There are bridges with the vastness of the tide rushing beneath. There are guns, knives, bombs that others play with. How easy to stand in their way, to force a stranger's hand. But I am resolved to maintain my life, such as it is. Because sometimes his ghost accepts my invitation. Sometimes I feel...
However false, it is enough to keep me here. Abandoning this life means forsaking those sparse, imagined moments when, in confusion and desperation, I feel him. I have no delusions about the alternative. When age-blind eyes finally close to this world, I will not find him. These bare seconds will be burned away in a fire that I've earned. He cannot come down. I cannot go up. The separation will be permanent and there's no immediacy to usher in such a forever.
I will not be able to speak his name for all the screaming.
At least here, among pitying friends and near his resting place, I can pretend. This will be the way to madness. He never speaks now, even when I sit by the stone and trace blemishes on the surface. I am not disappointed; it would be the final proof of insanity. But mostly I fear what he would say. That I've held on too long to something that never was, that never would have been. That he was never mine to lose. I held onto him too long that day and the weight remains a bruise on my arms.
I surround myself with those who did not know him, so he cannot be reflected back to me in their eyes. Those who loved him are avoided, so they cannot recognize by the shell how far my soul has decomposed under the burden of this haunting. A stray bullet. Friendly fire. My fault.
I am not celibate.
I find that his former habits have a modicum of merit; staving off loneliness without bothering to seek connection. Occasionally one will stay beyond usefulness, suffocating me with their insignificant presence. They think draping a heavy arm across my waist brings meaning to the post-activity minutes. I leave them to my bed, naked and lacking. For appearance's sake, I allow a few to linger for additional night, but in the end, they look like intruders. He never did, those few times we split a mattress. I know how he would have looked tonight. And myself. Protected. Owned. Satisfied.
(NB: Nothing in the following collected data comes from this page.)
(** * World Trivia TV: the retrieval handlers and the playback timer

    A shallow embedding of [src/pages/index.tsx], which holds four
    modules of the application one after the other: the selection screen
    [Home], the API route [handler] (one country), its variant (a
    comma-separated list of countries) and the playback screen [Play].

    - JavaScript strings are modelled as [string] (8-bit characters);
      [toLowerCase] acts on the ASCII letters only.
    - JavaScript arrays live in a store ([gmap loc (list T)]): an array
      value is a reference, [[...array]] and [filter] allocate, an indexed
      assignment updates the store in place.
    - [Math.random] draws from a stream held by the world and returns
      doubles; the arithmetic on them rounds as doubles do.
    - React state is a record; an event handler reads the snapshot of the
      render it belongs to and produces the next snapshot together with
      the list of texts handed to [speak]. *)

From Stdlib Require Import ZArith QArith Qround Lia String Ascii Permutation.
From stdpp Require Import base option list gmap strings pretty.

Local Open Scope string_scope.
Local Open Scope Z_scope.

(** ** JavaScript numbers

    A Number is an IEEE 754 double. The integers and the products that
    the program computes are modelled exactly, with the rounding to 53
    significant bits (to nearest, ties to even) that a double imposes. *)

Module JsNumber.

(** The integer [m >= 0] rounded to 53 significant bits: below [2^53]
    nothing is lost; above, the [e] low bits are rounded away. *)
Definition round53 (m : Z) : Z :=
  if m <? 2 ^ 53 then m
  else
    let e := Z.log2 m - 52 in
    let q := m / 2 ^ e in
    let rem := m mod 2 ^ e in
    let half := 2 ^ (e - 1) in
    let q' := if rem <? half then q
              else if half <? rem then q + 1
              else if Z.even q then q else q + 1 in
    q' * 2 ^ e.

(** The Number value of the integer [z]. The two infinities are written
    [2^1024] and [-2^1024], the first magnitudes that no double has. *)
Definition to_double (z : Z) : Z :=
  let mag := round53 (Z.abs z) in
  Z.sgn z * (if 2 ^ 1024 <=? mag then 2 ^ 1024 else mag).

(** A double that is not negative, as [significand * 2^exponent]. *)
Record Double : Type := mkDouble {
  significand : Z;
  exponent : Z
}.

(** An integer used as a Number (exact below [2^53]). *)
Definition of_int (n : Z) : Double := mkDouble n 0.

(** The product of two doubles, rounded; exact as to the rounding when
    the result is in the normal range, as the products of a draw of
    [Math.random] with an index are. *)
Definition mul (x y : Double) : Double :=
  mkDouble (round53 (significand x * significand y)) (exponent x + exponent y).

(** [Math.floor] *)
Definition floor (x : Double) : Z :=
  if 0 <=? exponent x then significand x * 2 ^ exponent x
  else significand x / 2 ^ (- exponent x).

(** The value of a double as a rational number. *)
Definition value (x : Double) : Q :=
  if 0 <=? exponent x then inject_Z (significand x * 2 ^ exponent x)
  else Qmake (significand x) (Z.to_pos (2 ^ (- exponent x))).

(** The 53 random bits of a draw in [[0, 1)]: [Math.random] returns a
    multiple of [2^-53] (engines that draw 52 bits return every other
    one). *)
Definition bits53 (r : Q) : Z := Qfloor (r * inject_Z (2 ^ 53)).

End JsNumber.

(** ** JavaScript strings *)

Module JsString.

Definition lower_ascii (c : ascii) : ascii :=
  let n := nat_of_ascii c in
  if ((65 <=? n) && (n <=? 90))%nat then ascii_of_nat (n + 32) else c.

(** [String.prototype.toLowerCase], on the ASCII range. *)
Fixpoint toLowerCase (s : string) : string :=
  match s with
  | EmptyString => EmptyString
  | String c s' => String (lower_ascii c) (toLowerCase s')
  end.

(** [s.split(',')] for a one-character separator: the empty string gives
    one empty field, and [n] separators give [n + 1] fields. *)
Fixpoint split (sep : ascii) (s : string) : list string :=
  match s with
  | EmptyString => [EmptyString]
  | String c s' =>
      if Ascii.eqb c sep then EmptyString :: split sep s'
      else match split sep s' with
           | h :: t => String c h :: t
           | [] => [String c EmptyString]
           end
  end.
In solitude I cradle his spirit, a thing undiminished by death - he's persistent that way. It was too big, too complete even in brokenness. It has the power to jar me into living and console me when I fail.
Moving on means giving up the search for the soul so near at hand.
I am guided by the dead, beholden to every shiver for which he gets blame and thanks. I like to think that he enjoys touching me so much that even in heaven he can find no more delightful target. I am far from worthy, but I am greedy.
It was raining that day.
No, that's not right. Memory fits the mood and revisions are easy. I don't like to recall that the sun had presided over my error, the ground so dry that it had absorbed his blood faster than he could spill it, leaving no pool or puddle for me to kneel in. I should have gone home with stains on my knees. I should have gone with him then, before it was too late, before others had held me aloft as an example of mental solidity. How well I seemed to cope. It hadn't taken long, that first crack. Perhaps they avoid me too.
The sound of his voice is forgotten. I don't deserve to hear it. But his knuckles under my chin press my eyes upward to face each day, the sun, the grass, the wind I cannot catch. He must think I'll never find what is sought by this inward existence.
As usual he is wrong. I scan this empty shell for this shred, this fiber of him, this molecule that wasn't taken when I...
It's the part I hid from fate when it came to claim him. It is my balloon, tied so tightly to my wrist that the circulation of the outer world is cut off. It will not float away.